Problem to solve: For this exercise, restate word for word only the lines from the first line of the data to the line containing "Definition nn_xpush_send (self".
Start of Supplied records
(* ===== verification/Pipeline.v ===== *)
(** * Pipeline: the PUSH and PULL sockets (src/protocols/pipeline/xpush.c, xpull.c)

    PUSH spreads messages over its peers with a load balancer, PULL reads from
    its peers with a fair queue; each ignores the other direction.  The laws of
    SockBase.v hold for every scheduler. *)

From stdpp Require Import base gmap list sets.
From Stdlib Require Import ZArith Lia.
From S2P Require Import Prelude ListHeap Priolist Sched Pipe Lb Fq Sock Message Inbox SockBase FqInbox.

Open Scope Z_scope.

Definition NN_PUSH : Z := 5 * 16 + 0.
Definition NN_PULL : Z := 5 * 16 + 1.

Record nn_xpush (S : Type) : Type := Xpush { lb : S }.
Arguments Xpush {S}.
Arguments lb {S}.

Record nn_xpull (S : Type) : Type := Xpull { fq : S }.
Arguments Xpull {S}.
Arguments fq {S}.

Section protocols.
  Context {S : Type} `{Scheduler S}.

(** ** xpush.c *)

Definition nn_xpush_init : nn_xpush S := Xpush nn_lb_init.

Definition nn_xpush_term (self : nn_xpush S) : outcome unit := nn_lb_term (lb self).

Definition nn_xpush_add (self : nn_xpush S) (p : loc) (opts : nn_ep_options)
    : outcome (nn_xpush S * Z) :=
  _ ← check ((1 <=? Pipe.sndprio opts) && (Pipe.sndprio opts <=? 16));
  Ret (Xpush (nn_lb_add (lb self) p (Pipe.sndprio opts)), 0).

Definition nn_xpush_rm (self : nn_xpush S) (st : statistics) (p : loc)
    : outcome (nn_xpush S * statistics) :=
  l ← nn_lb_rm (lb self) p;
  st ← nn_sock_stat_increment st NN_STAT_CURRENT_SND_PRIORITY (nn_lb_get_priority l);
  Ret (Xpush l, st).

Definition nn_xpush_in (self : nn_xpush S) (p : loc) : outcome (nn_xpush S) := Ret self.

Definition nn_xpush_out (self : nn_xpush S) (st : statistics) (p : loc)
    : outcome (nn_xpush S * statistics) :=
  l ← nn_lb_out (lb self) p;
  st ← nn_sock_stat_increment st NN_STAT_CURRENT_SND_PRIORITY (nn_lb_get_priority l);
  Ret (Xpush l, st).

Definition nn_xpush_events (self : nn_xpush S) : Z :=
  if nn_lb_can_send (lb self) =? 0 then 0 else NN_SOCKBASE_EVENT_OUT.

Definition nn_xpush_send (self : nn_xpush S) (ps : pipemap) (ans : loc -> answer unit) (m : nn_msg)
    : outcome (nn_xpush S * pipemap * Z * list (loc * nn_msg)) :=
  '(l, ps, rc, to) ← nn_lb_send (lb self) ps ans;
  Ret (Xpush l, ps, rc, match to with Some p => [(p, m)] | None => [] end).

Definition nn_xpush_setopt (self : nn_xpush S) (level opt : Z) (optval : list Z) : Z := - ENOPROTOOPT.

Definition nn_xpush_getopt (self : nn_xpush S) (level opt : Z) : Z := - ENOPROTOOPT.

Definition nn_xpush_ispeer (socktype : Z) : Z := if socktype =? NN_PULL then 1 else 0.

#[export] Instance xpush_base : SockBase (nn_xpush S) := {|
  sb_norecv := true;
  sb_nosend := false;
  sb_quiet := false;
  sb_plain := false;
  sb_init _ := nn_xpush_init;
  sb_term := nn_xpush_term;
  sb_room _ := true;
  sb_add := nn_xpush_add;
  sb_rm := nn_xpush_rm;
  sb_in := nn_xpush_in;
  sb_out := nn_xpush_out;
  sb_events := nn_xpush_events;
  sb_send := nn_xpush_send;
  sb_recv _ _ _ _ := Undef
|}.

(** ** xpull.c *)

Definition nn_xpull_init : nn_xpull S := Xpull nn_fq_init.

Definition nn_xpull_term (self : nn_xpull S) : outcome unit := nn_fq_term (fq self).

Definition nn_xpull_add (self : nn_xpull S) (p : loc) (opts : nn_ep_options)
    : outcome (nn_xpull S * Z) :=
  _ ← check ((1 <=? Pipe.rcvprio opts) && (Pipe.rcvprio opts <=? 16));
  Ret (Xpull (nn_fq_add (fq self) p (Pipe.rcvprio opts)), 0).

Definition nn_xpull_rm (self : nn_xpull S) (p : loc) : outcome (nn_xpull S) :=
  f ← nn_fq_rm (fq self) p; Ret (Xpull f).

Definition nn_xpull_in (self : nn_xpull S) (p : loc) : outcome (nn_xpull S) :=
  f ← nn_fq_in (fq self) p; Ret (Xpull f).

Definition nn_xpull_out (self : nn_xpull S) (p : loc) : outcome (nn_xpull S) := Ret self.

Definition nn_xpull_events (self : nn_xpull S) : Z :=
  if nn_fq_can_recv (fq self) =? 0 then 0 else NN_SOCKBASE_EVENT_IN.

Definition nn_xpull_recv (self : nn_xpull S) (ps : pipemap) (ib : inbox)
    : outcome (nn_xpull S * pipemap * inbox * Z * received) :=
  '(f, ps, ib, rc, got) ← fq_take (fq self) ps ib;
  Ret (Xpull f, ps, ib, if rc <? 0 then rc else 0,
       match got with Some (_, m) => Received m | None => Untouched end).

Definition nn_xpull_setopt (self : nn_xpull S) (level opt : Z) (optval : list Z) : Z := - ENOPROTOOPT.

Definition nn_xpull_getopt (self : nn_xpull S) (level opt : Z) : Z := - ENOPROTOOPT.

Definition nn_xpull_ispeer (socktype : Z) : Z := if socktype =? NN_PUSH then 1 else 0.

#[export] Instance xpull_base : SockBase (nn_xpull S) := {|
  sb_norecv := false;
  sb_nosend := true;
  sb_quiet := false;
  sb_plain := false;
  sb_init _ := nn_xpull_init;
  sb_term := nn_xpull_term;
  sb_room _ := true;
  sb_add := nn_xpull_add;
  sb_rm s st p := s ← nn_xpull_rm s p; Ret (s, st);
  sb_in := nn_xpull_in;
  sb_out s st p := s ← nn_xpull_out s p; Ret (s, st);
  sb_events := nn_xpull_events;
  sb_send _ _ _ _ := Undef;
  sb_recv s _ := nn_xpull_recv s
|}.
End protocols.

(** ** The laws *)

Section laws.
  Context {S : Type} `{SchedulerLaws S}.

Definition xpush_inv (s : nn_xpush S) (known oa ia : gset loc) : Prop :=
  s_inv (lb s) known oa /\ ia ⊆ known.

Definition xpull_inv (s : nn_xpull S) (known oa ia : gset loc) : Prop :=
  s_inv (fq s) known ia /\ oa ⊆ known.

(** The checks of the priorities. *)
Lemma prio_check v : 1 <= v <= 16 -> (1 <=? v) && (v <=? 16) = true.
Proof. lia. Qed.

(** A load balancer sends to at most one of the active pipes. *)
Lemma lb_send_moves (l : S) ps known oa ans :
  s_inv l known oa -> writable ps oa -> (forall p, good_answer (ans p)) ->
  exists l' ps' rc to oa', nn_lb_send l ps ans = Ret (l', ps', rc, to) /\
    s_inv l' known oa' /\ out_moves ps ps' oa oa' /\
    (to = None <-> oa = ∅) /\ (forall p, to = Some p -> p ∈ oa /\ rc = Pipe.rc (ans p)) /\
    (oa = ∅ -> rc = - EAGAIN).
Proof.
  intros Hi Hw Hans.
  destruct (lb_send_spec l ps known oa ans) as [[-> ->]|(p & pb & l' & Hp & Hpb & Hidle & -> & Hi')]; [by split|by intros| |].
  - eexists l, ps, _, None, ∅. split_and!; try done. apply out_moves_refl.
  - eexists l', _, _, (Some p), _. split; [reflexivity|]. split; [exact Hi'|].
    split; [by apply out_moves_one|]. split; [split; [done|set_solver]|].
    split; [by intros q [= <-]|set_solver].
Qed.

#[export] Program Instance xpush_laws : SockBaseLaws (nn_xpush S) := {| sb_inv := xpush_inv |}.
Next Obligation. intros. split; [apply s_inv_init|done]. Qed.
Next Obligation. intros s known oa ia [Hi Hs]. split; [by eapply s_inv_sub|done]. Qed.
Next Obligation.
  intros [l] known oa ia p o [Hi Hs] Hp [Ho _] _ _. eexists _, 0. split.
  - cbn. unfold nn_xpush_add. by rewrite prio_check.
  - left. split; [done|]. split; [by apply s_add_ok|set_solver].
Qed.
Next Obligation.
  intros [l] known oa ia st p [Hi Hs] Hp _. cbn in *. unfold nn_xpush_rm, nn_lb_rm. cbn [lb].
  destruct (s_rm_ok _ _ _ p Hi Hp) as (l' & -> & Hi'). cbn [mbind outcome_bind].
  destruct (stat_snd_priority st (nn_lb_get_priority l')) as (st1 & -> & _ & Hc1);
    [apply (s_get_priority_ok _ _ _ Hi')|]. eexists _, _. split; [reflexivity|].
  split; [|done]. split; [done|set_solver].
Qed.
Next Obligation. intros s known oa ia p [Hi Hs] Hp _ _. eexists. split; [reflexivity|]. split; [done|set_solver]. Qed.
Next Obligation.
  intros [l] known oa ia st p [Hi Hs] Hp Hn. cbn in *. unfold nn_xpush_out, nn_lb_out. cbn [lb].
  destruct (s_activate_ok _ _ _ p Hi Hp Hn) as (l' & -> & Hi'). cbn [mbind outcome_bind].
  destruct (stat_snd_priority st (nn_lb_get_priority l')) as (st1 & -> & _ & Hc1);
    [apply (s_get_priority_ok _ _ _ Hi')|]. eexists _, _. split; [reflexivity|]. by split.
Qed.
Next Obligation.
  intros [l] known oa ia ps ans m _ _ [Hi Hs] Hw Hans. cbn in *. unfold nn_xpush_send. cbn [lb].
  destruct (lb_send_moves l ps known oa ans Hi Hw Hans) as (l' & ps' & rc & to & oa' & -> & Hi' & Hm & _).
  eexists _, _, _, _, oa'. split; [reflexivity|]. by split.
Qed.
Next Obligation. done. Qed.
Next Obligation. intros s [Hi _]. cbn. by apply (s_term_ok _ _ _ Hi). Qed.

#[export] Program Instance xpull_laws : SockBaseLaws (nn_xpull S) := {| sb_inv := xpull_inv |}.
Next Obligation. intros. split; [apply s_inv_init|done]. Qed.
Next Obligation. intros s known oa ia [Hi Hs]. split; [done|by eapply s_inv_sub]. Qed.
Next Obligation.
  intros [f] known oa ia p o [Hi Hs] Hp [_ Ho] _ _. eexists _, 0. split.
  - cbn. unfold nn_xpull_add. by rewrite prio_check.
  - left. split; [done|]. split; [by apply s_add_ok|set_solver].
Qed.
Next Obligation.
  intros [f] known oa ia st p [Hi Hs] Hp _. cbn in *. unfold nn_xpull_rm, nn_fq_rm. cbn [fq].
  destruct (s_rm_ok _ _ _ p Hi Hp) as (f' & -> & Hi'). eexists _, _. split; [reflexivity|].
  split; [|done]. split; [done|set_solver].
Qed.
Next Obligation.
  intros [f] known oa ia p [Hi Hs] Hp Hn _. cbn in *. unfold nn_xpull_in, nn_fq_in. cbn [fq].
  destruct (s_activate_ok _ _ _ p Hi Hp Hn) as (f' & -> & Hi'). eexists. split; [reflexivity|]. by split.
Qed.
Next Obligation. intros s known oa ia st p [Hi Hs] Hp _. eexists _, _. split; [reflexivity|]. split; [|done]. split; [done|set_solver]. Qed.
Next Obligation. done. Qed.
Next Obligation.
  intros [f] known oa ia ttl ps ib _ [Hi Hs] Hr Hib. cbn in *. unfold nn_xpull_recv. cbn [fq].
  destruct (fq_take_spec f ps known ia ib Hi Hr Hib) as
    [[-> ->]|(p & r & m & ms & f' & ps' & ib' & ia' & -> & _ & _ & _ & _ & Hi' & Hm & Hib' & _)].
  - eexists _, _, _, _, _, ∅. split; [reflexivity|]. split; [by split|]. split; [apply in_moves_refl|done].
  - eexists _, _, _, _, _, ia'. split; [reflexivity|]. by split.
Qed.
Next Obligation. intros s [Hi _]. cbn. by apply (s_term_ok _ _ _ Hi). Qed.
End laws.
End of Supplied records
Your response:
(* ===== verification/Pipeline.v ===== *)
(** * Pipeline: the PUSH and PULL sockets (src/protocols/pipeline/xpush.c, xpull.c)

    PUSH spreads messages over its peers with a load balancer, PULL reads from
    its peers with a fair queue; each ignores the other direction.  The laws of
    SockBase.v hold for every scheduler. *)

From stdpp Require Import base gmap list sets.
From Stdlib Require Import ZArith Lia.
From S2P Require Import Prelude ListHeap Priolist Sched Pipe Lb Fq Sock Message Inbox SockBase FqInbox.

Open Scope Z_scope.

Definition NN_PUSH : Z := 5 * 16 + 0.
Definition NN_PULL : Z := 5 * 16 + 1.

Record nn_xpush (S : Type) : Type := Xpush { lb : S }.
Arguments Xpush {S}.
Arguments lb {S}.

Record nn_xpull (S : Type) : Type := Xpull { fq : S }.
Arguments Xpull {S}.
Arguments fq {S}.

Section protocols.
  Context {S : Type} `{Scheduler S}.

(** ** xpush.c *)

Definition nn_xpush_init : nn_xpush S := Xpush nn_lb_init.

Definition nn_xpush_term (self : nn_xpush S) : outcome unit := nn_lb_term (lb self).

Definition nn_xpush_add (self : nn_xpush S) (p : loc) (opts : nn_ep_options)
    : outcome (nn_xpush S * Z) :=
  _ ← check ((1 <=? Pipe.sndprio opts) && (Pipe.sndprio opts <=? 16));
  Ret (Xpush (nn_lb_add (lb self) p (Pipe.sndprio opts)), 0).

Definition nn_xpush_rm (self : nn_xpush S) (st : statistics) (p : loc)
    : outcome (nn_xpush S * statistics) :=
  l ← nn_lb_rm (lb self) p;
  st ← nn_sock_stat_increment st NN_STAT_CURRENT_SND_PRIORITY (nn_lb_get_priority l);
  Ret (Xpush l, st).

Definition nn_xpush_in (self : nn_xpush S) (p : loc) : outcome (nn_xpush S) := Ret self.

Definition nn_xpush_out (self : nn_xpush S) (st : statistics) (p : loc)
    : outcome (nn_xpush S * statistics) :=
  l ← nn_lb_out (lb self) p;
  st ← nn_sock_stat_increment st NN_STAT_CURRENT_SND_PRIORITY (nn_lb_get_priority l);
  Ret (Xpush l, st).

Definition nn_xpush_events (self : nn_xpush S) : Z :=
  if nn_lb_can_send (lb self) =? 0 then 0 else NN_SOCKBASE_EVENT_OUT.

Definition nn_xpush_send (self : nn_xpush S) (ps : pipemap) (ans : loc -> answer unit) (m : nn_msg)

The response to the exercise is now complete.